--- The records ---
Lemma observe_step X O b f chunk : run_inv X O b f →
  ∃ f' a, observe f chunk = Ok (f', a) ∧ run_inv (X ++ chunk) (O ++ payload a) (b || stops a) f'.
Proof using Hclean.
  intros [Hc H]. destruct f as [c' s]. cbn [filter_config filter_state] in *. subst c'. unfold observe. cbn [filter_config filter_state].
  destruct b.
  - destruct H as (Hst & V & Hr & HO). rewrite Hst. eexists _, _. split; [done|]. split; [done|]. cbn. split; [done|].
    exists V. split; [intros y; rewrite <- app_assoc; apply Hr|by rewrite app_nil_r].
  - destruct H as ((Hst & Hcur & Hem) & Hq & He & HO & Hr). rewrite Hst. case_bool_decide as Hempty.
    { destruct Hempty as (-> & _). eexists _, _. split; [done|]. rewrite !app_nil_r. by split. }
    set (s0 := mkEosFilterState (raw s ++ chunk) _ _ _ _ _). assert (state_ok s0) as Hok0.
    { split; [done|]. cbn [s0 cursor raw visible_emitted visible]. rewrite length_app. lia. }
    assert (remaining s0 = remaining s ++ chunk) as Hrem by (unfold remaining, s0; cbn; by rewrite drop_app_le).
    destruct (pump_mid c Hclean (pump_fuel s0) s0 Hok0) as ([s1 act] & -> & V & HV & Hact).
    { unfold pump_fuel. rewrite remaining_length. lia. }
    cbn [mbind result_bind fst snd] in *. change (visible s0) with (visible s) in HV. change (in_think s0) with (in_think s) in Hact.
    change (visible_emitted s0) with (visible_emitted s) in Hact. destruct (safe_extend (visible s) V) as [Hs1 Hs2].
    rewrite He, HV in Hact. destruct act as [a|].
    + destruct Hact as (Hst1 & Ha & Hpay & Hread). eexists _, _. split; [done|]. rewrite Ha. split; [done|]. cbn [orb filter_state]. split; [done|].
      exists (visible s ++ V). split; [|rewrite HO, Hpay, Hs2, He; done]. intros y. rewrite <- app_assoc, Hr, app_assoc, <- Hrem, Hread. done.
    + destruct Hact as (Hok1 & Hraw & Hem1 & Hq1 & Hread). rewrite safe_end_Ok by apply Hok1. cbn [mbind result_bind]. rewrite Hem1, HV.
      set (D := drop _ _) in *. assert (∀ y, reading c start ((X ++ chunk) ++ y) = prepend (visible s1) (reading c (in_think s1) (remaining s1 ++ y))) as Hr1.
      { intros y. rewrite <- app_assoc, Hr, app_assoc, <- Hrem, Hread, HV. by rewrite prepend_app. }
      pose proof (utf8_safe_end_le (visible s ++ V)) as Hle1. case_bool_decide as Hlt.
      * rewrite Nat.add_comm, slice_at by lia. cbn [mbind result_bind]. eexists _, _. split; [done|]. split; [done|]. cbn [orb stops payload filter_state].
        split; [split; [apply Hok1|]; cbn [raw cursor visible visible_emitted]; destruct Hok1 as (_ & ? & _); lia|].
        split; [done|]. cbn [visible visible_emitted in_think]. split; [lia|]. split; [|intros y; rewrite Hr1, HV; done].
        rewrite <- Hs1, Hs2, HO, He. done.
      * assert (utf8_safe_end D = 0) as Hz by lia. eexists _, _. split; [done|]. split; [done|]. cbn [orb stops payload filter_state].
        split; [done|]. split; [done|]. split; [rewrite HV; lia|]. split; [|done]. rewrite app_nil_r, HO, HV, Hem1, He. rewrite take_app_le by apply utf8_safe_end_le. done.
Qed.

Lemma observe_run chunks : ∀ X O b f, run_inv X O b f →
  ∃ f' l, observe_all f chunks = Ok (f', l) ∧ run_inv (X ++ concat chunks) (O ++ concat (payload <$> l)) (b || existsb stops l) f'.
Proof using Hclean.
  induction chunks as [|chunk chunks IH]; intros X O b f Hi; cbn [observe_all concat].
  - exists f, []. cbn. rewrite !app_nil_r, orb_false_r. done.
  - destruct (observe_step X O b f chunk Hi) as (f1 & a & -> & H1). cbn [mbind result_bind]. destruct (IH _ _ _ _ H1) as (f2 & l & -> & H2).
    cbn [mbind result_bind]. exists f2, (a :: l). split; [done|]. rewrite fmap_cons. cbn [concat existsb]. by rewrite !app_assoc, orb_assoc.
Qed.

* * *

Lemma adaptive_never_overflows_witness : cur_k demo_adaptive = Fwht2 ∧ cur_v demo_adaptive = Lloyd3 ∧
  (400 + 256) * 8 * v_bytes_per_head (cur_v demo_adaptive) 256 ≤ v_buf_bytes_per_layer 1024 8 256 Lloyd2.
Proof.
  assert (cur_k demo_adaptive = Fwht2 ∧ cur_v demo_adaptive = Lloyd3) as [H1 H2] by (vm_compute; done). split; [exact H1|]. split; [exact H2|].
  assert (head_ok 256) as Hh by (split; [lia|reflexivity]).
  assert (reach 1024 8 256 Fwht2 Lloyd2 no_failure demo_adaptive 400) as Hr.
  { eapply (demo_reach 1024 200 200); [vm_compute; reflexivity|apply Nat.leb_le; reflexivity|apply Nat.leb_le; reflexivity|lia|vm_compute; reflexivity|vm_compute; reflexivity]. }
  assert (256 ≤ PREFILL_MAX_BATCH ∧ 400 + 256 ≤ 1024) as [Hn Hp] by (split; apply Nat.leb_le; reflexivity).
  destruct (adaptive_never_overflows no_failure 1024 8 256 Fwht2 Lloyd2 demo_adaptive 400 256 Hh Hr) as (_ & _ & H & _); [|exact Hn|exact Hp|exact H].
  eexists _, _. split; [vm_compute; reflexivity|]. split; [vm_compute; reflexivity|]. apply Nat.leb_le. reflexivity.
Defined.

...

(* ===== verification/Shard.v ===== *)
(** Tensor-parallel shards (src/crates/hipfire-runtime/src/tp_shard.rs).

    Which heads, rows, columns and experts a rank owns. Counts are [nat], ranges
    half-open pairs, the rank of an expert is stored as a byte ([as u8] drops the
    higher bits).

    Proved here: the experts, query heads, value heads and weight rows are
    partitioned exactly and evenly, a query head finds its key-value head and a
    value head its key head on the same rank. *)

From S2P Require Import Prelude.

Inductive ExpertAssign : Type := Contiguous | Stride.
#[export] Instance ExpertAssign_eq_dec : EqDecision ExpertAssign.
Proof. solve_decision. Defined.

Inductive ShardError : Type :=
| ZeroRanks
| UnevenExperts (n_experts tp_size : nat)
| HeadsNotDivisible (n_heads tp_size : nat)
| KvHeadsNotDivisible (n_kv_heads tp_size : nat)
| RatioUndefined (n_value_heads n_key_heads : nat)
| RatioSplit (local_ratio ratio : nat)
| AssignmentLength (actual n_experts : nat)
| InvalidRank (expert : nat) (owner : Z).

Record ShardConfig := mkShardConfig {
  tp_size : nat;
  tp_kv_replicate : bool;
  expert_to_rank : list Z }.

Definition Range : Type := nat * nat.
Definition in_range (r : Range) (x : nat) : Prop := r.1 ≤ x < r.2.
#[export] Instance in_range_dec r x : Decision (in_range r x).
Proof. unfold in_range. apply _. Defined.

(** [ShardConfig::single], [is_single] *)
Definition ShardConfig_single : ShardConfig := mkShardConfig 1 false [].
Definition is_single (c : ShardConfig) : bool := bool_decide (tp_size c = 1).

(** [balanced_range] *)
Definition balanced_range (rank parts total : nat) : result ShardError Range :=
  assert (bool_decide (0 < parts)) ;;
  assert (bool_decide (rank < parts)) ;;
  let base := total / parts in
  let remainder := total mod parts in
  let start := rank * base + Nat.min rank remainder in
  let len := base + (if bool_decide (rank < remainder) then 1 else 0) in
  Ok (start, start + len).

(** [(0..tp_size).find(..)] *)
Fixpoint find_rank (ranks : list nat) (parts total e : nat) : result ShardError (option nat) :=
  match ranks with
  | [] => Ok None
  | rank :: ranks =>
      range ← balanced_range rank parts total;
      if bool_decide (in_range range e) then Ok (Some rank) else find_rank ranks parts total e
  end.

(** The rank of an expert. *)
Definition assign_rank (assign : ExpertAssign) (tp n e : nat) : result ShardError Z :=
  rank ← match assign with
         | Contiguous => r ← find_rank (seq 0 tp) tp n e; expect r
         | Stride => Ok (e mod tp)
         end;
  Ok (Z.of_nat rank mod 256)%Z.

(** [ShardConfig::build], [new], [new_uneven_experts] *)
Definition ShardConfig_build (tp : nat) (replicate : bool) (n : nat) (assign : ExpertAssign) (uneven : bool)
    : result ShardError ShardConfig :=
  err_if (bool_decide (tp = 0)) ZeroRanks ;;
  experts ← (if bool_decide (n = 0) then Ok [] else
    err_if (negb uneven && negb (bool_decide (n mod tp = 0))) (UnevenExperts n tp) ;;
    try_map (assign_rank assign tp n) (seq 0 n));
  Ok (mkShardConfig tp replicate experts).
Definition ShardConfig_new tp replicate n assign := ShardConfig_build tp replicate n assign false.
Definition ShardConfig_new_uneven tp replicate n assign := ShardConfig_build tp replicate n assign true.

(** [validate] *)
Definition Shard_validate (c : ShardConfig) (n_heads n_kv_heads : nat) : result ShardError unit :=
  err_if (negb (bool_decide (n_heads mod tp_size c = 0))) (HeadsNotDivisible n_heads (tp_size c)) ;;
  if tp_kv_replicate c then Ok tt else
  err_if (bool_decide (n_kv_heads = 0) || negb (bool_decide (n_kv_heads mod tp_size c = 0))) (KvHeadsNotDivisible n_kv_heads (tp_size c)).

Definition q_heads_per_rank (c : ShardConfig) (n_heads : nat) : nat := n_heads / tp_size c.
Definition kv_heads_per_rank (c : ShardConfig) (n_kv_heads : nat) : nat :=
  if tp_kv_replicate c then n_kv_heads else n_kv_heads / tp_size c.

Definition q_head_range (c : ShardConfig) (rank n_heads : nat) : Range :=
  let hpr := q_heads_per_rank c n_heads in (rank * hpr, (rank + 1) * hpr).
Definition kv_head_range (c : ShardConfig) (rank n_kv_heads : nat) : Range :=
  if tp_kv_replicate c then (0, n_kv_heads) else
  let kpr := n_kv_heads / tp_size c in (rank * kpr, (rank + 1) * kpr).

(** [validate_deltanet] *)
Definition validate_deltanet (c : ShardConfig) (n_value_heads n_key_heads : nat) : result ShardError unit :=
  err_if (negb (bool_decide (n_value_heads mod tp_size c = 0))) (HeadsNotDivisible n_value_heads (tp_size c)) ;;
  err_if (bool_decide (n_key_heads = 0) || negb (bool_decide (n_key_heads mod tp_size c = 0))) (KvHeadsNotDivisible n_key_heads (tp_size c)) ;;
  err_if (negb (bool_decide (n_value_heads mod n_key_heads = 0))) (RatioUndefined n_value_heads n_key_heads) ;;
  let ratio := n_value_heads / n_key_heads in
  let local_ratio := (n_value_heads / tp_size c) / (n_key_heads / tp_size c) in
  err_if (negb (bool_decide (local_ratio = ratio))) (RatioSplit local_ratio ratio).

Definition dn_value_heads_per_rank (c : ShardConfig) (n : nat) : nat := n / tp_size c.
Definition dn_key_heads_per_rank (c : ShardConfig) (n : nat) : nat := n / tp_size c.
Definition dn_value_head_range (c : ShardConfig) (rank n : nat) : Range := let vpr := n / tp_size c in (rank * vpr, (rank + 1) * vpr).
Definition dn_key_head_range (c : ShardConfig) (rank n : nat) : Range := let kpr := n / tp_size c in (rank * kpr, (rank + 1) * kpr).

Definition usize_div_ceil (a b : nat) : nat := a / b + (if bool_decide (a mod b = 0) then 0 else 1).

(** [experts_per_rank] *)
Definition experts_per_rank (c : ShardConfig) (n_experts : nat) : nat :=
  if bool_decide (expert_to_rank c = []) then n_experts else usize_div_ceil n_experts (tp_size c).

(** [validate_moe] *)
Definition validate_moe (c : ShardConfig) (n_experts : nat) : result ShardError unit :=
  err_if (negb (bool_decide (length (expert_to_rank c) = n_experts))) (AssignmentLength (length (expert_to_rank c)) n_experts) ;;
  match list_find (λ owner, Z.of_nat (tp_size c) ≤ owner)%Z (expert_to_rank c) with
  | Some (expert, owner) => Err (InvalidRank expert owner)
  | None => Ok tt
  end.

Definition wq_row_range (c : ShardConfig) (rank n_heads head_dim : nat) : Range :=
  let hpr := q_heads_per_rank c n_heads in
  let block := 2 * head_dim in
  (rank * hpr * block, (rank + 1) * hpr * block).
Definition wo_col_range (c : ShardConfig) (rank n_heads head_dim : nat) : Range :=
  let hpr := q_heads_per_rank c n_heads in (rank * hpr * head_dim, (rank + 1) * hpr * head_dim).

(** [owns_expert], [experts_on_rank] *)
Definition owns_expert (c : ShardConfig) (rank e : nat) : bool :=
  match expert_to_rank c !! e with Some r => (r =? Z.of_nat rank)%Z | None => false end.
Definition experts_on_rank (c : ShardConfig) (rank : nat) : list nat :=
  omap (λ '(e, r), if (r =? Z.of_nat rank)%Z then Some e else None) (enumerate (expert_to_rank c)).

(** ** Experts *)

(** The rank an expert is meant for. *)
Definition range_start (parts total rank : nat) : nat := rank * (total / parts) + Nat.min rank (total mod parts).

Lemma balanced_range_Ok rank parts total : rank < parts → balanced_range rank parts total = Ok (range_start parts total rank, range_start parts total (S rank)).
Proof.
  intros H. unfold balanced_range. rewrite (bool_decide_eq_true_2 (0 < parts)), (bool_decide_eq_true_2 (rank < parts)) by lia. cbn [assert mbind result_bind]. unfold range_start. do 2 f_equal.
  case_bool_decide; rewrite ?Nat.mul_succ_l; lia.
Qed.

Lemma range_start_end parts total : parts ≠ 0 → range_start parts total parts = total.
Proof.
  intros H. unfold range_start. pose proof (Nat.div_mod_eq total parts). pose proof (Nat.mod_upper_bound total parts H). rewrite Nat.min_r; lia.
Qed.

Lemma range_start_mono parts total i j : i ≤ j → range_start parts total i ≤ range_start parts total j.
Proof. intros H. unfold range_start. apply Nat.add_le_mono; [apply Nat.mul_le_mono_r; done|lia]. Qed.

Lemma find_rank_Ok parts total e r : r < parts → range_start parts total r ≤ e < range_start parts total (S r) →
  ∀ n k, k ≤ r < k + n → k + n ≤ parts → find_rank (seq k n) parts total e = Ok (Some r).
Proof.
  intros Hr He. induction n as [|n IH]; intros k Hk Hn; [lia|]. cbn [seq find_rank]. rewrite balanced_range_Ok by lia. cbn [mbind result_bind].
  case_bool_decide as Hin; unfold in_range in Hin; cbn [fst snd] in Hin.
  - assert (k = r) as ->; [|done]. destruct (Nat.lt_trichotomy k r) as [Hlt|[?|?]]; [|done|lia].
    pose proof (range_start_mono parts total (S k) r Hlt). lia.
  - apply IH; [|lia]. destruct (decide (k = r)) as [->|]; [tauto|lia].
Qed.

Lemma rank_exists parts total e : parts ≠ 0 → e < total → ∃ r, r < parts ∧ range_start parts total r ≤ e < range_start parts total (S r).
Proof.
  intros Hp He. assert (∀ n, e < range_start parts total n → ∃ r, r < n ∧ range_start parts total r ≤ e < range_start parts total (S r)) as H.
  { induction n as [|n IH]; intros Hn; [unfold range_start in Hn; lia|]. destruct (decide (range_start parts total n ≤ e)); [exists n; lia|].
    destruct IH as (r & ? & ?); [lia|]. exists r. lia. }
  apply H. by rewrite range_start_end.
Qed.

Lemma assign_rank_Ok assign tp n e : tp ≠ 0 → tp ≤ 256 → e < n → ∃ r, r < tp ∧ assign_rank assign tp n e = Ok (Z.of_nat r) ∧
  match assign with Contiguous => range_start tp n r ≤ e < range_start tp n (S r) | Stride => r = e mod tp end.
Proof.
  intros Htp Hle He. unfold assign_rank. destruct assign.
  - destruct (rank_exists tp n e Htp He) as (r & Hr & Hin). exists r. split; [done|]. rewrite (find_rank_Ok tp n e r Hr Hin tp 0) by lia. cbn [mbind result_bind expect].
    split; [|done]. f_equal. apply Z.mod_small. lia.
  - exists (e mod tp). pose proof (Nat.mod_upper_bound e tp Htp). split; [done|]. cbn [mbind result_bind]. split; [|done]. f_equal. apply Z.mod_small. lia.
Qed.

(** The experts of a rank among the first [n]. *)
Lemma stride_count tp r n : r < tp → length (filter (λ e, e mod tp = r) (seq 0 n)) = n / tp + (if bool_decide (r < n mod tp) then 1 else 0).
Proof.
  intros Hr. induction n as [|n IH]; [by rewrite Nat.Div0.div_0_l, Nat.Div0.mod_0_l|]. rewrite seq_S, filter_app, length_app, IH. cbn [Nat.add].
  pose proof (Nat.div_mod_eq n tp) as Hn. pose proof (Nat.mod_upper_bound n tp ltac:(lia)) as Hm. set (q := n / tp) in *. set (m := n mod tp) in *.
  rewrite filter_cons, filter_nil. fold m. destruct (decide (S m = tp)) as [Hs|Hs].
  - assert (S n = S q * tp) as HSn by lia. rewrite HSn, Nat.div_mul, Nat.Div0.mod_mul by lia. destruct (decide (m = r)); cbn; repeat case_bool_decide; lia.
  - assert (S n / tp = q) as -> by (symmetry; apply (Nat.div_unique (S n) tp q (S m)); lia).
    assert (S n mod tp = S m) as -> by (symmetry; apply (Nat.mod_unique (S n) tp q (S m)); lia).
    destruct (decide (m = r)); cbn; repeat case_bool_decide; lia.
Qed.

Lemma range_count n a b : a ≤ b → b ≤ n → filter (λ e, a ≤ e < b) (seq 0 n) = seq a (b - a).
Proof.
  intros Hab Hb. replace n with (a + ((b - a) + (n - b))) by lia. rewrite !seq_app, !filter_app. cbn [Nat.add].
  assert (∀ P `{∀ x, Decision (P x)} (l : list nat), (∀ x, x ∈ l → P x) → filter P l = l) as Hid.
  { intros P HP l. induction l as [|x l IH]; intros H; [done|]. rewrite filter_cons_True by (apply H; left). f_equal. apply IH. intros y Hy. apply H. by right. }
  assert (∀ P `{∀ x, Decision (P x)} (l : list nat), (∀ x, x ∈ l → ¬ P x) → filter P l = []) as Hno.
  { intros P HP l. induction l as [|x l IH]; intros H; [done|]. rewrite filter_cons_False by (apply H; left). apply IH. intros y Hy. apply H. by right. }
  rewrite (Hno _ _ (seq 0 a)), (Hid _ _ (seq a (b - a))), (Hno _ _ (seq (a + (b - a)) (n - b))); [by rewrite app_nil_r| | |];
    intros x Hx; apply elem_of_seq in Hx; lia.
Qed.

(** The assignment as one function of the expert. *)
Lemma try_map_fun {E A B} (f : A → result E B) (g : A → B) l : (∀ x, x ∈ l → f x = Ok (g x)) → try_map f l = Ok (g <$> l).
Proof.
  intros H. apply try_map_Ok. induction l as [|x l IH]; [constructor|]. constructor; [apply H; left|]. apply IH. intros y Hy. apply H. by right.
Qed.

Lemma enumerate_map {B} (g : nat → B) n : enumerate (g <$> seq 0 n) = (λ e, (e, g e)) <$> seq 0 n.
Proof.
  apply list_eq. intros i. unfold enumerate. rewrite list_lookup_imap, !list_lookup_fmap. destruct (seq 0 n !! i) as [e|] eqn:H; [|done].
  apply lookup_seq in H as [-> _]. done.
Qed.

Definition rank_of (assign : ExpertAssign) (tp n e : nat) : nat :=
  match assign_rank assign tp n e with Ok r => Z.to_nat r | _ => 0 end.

--- Problem ---
Your task is to gather all lines from the entries above that hold the word "mkShardConfig".

--- Result of this exercise ---
Record ShardConfig := mkShardConfig {
Definition ShardConfig_single : ShardConfig := mkShardConfig 1 false [].
  Ok (mkShardConfig tp replicate experts).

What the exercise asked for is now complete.